Collected data
(** C10.  The [close] and [error] listeners of a multi-destination process
    delete the entry of their key and do nothing else, whatever the loop flag:
    the other fields of the engine and the whole world (tables, processes,
    timers) are as before, and no entry of a primary session is touched. *)
Theorem multi_listeners_only_delete key code message m w :
  multi_on_close key code m w = (Returned tt, entry_deleted key m, w) ∧
  multi_on_error key message m w = (Returned tt, entry_deleted key m, w) ∧
  activeStreams (entry_deleted key m) = delete key (activeStreams m) ∧
  streamConfigs (entry_deleted key m) = streamConfigs m ∧
  loopEnabled (entry_deleted key m) = loopEnabled m ∧
  uptimeInterval (entry_deleted key m) = uptimeInterval m ∧
  streamStartTime (entry_deleted key m) = streamStartTime m ∧
  currentVideoIndex (entry_deleted key m) = currentVideoIndex m ∧
  playlist (entry_deleted key m) = playlist m ∧
  (∀ id id', activeStreams (entry_deleted (multistream_key id) m) !! video_key id'
             = activeStreams m !! video_key id').
Proof.
  repeat split. intros id id'. cbn.
  apply lookup_delete_ne, multistream_key_not_video_key.
Qed.

(** ** Destination *)

Lemma or_str_cases (o : option string) (d : string) :
  (∀ s, o = Some s → s ≠ ""%string → JS.or_str o d = s) ∧
  (o = None ∨ o = Some ""%string → JS.or_str o d = d).
Proof.
  split.
  - intros s -> Hs. unfold JS.or_str.
    destruct (String.eqb_spec s ""); [contradiction | reflexivity].
  - intros [-> | ->]; reflexivity.
Qed.

Lemma buildFFmpegArgs_last inputPath outputUrl config :
  last (buildFFmpegArgs inputPath outputUrl config) = Some outputUrl.
Proof.
  unfold buildFFmpegArgs, scale_args, video_args, audio_args.
  destruct (resolution config) as [r|]; [|reflexivity].
  destruct (negb (String.eqb r "") && negb (String.eqb r "original"))%bool; reflexivity.
Qed.

(** C6 as stated fails: another platform name with a custom URL goes to the
    custom URL, not to YouTube, and [custom] with an empty custom URL goes to
    the local endpoint. *)
Lemma getPlatformRTMPUrl_not_the_stated_table :
  getPlatformRTMPUrl (Some "vimeo"%string) (Some "rtmp://example.com/live"%string)
    = "rtmp://example.com/live"%string ∧
  getPlatformRTMPUrl (Some "vimeo"%string) (Some "rtmp://example.com/live"%string)
    ≠ YOUTUBE_URL ∧
  getPlatformRTMPUrl (Some "custom"%string) (Some ""%string) = LOCAL_URL ∧
  getPlatformRTMPUrl (Some "custom"%string) (Some ""%string) ≠ ""%string.
Proof. repeat split; vm_compute; discriminate. Qed.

REQUIRED ACTION: Exactly as shown above, return every record.

SOLUTION TO THIS EXERCISE:
(** C10.  The [close] and [error] listeners of a multi-destination process
    delete the entry of their key and do nothing else, whatever the loop flag:
    the other fields of the engine and the whole world (tables, processes,
    timers) are as before, and no entry of a primary session is touched. *)
Theorem multi_listeners_only_delete key code message m w :
  multi_on_close key code m w = (Returned tt, entry_deleted key m, w) ∧
  multi_on_error key message m w = (Returned tt, entry_deleted key m, w) ∧
  activeStreams (entry_deleted key m) = delete key (activeStreams m) ∧
  streamConfigs (entry_deleted key m) = streamConfigs m ∧
  loopEnabled (entry_deleted key m) = loopEnabled m ∧
  uptimeInterval (entry_deleted key m) = uptimeInterval m ∧
  streamStartTime (entry_deleted key m) = streamStartTime m ∧
  currentVideoIndex (entry_deleted key m) = currentVideoIndex m ∧
  playlist (entry_deleted key m) = playlist m ∧
  (∀ id id', activeStreams (entry_deleted (multistream_key id) m) !! video_key id'
             = activeStreams m !! video_key id').
Proof.
  repeat split. intros id id'. cbn.
  apply lookup_delete_ne, multistream_key_not_video_key.
Qed.

(** ** Destination *)

Lemma or_str_cases (o : option string) (d : string) :
  (∀ s, o = Some s → s ≠ ""%string → JS.or_str o d = s) ∧
  (o = None ∨ o = Some ""%string → JS.or_str o d = d).
Proof.
  split.
  - intros s -> Hs. unfold JS.or_str.
    destruct (String.eqb_spec s ""); [contradiction | reflexivity].
  - intros [-> | ->]; reflexivity.
Qed.

Lemma buildFFmpegArgs_last inputPath outputUrl config :
  last (buildFFmpegArgs inputPath outputUrl config) = Some outputUrl.
Proof.
  unfold buildFFmpegArgs, scale_args, video_args, audio_args.
  destruct (resolution config) as [r|]; [|reflexivity].
  destruct (negb (String.eqb r "") && negb (String.eqb r "original"))%bool; reflexivity.
Qed.

(** C6 as stated fails: another platform name with a custom URL goes to the
    custom URL, not to YouTube, and [custom] with an empty custom URL goes to
    the local endpoint. *)
Lemma getPlatformRTMPUrl_not_the_stated_table :
  getPlatformRTMPUrl (Some "vimeo"%string) (Some "rtmp://example.com/live"%string)
    = "rtmp://example.com/live"%string ∧
  getPlatformRTMPUrl (Some "vimeo"%string) (Some "rtmp://example.com/live"%string)
    ≠ YOUTUBE_URL ∧
  getPlatformRTMPUrl (Some "custom"%string) (Some ""%string) = LOCAL_URL ∧
  getPlatformRTMPUrl (Some "custom"%string) (Some ""%string) ≠ ""%string.
Proof. repeat split; vm_compute; discriminate. Qed.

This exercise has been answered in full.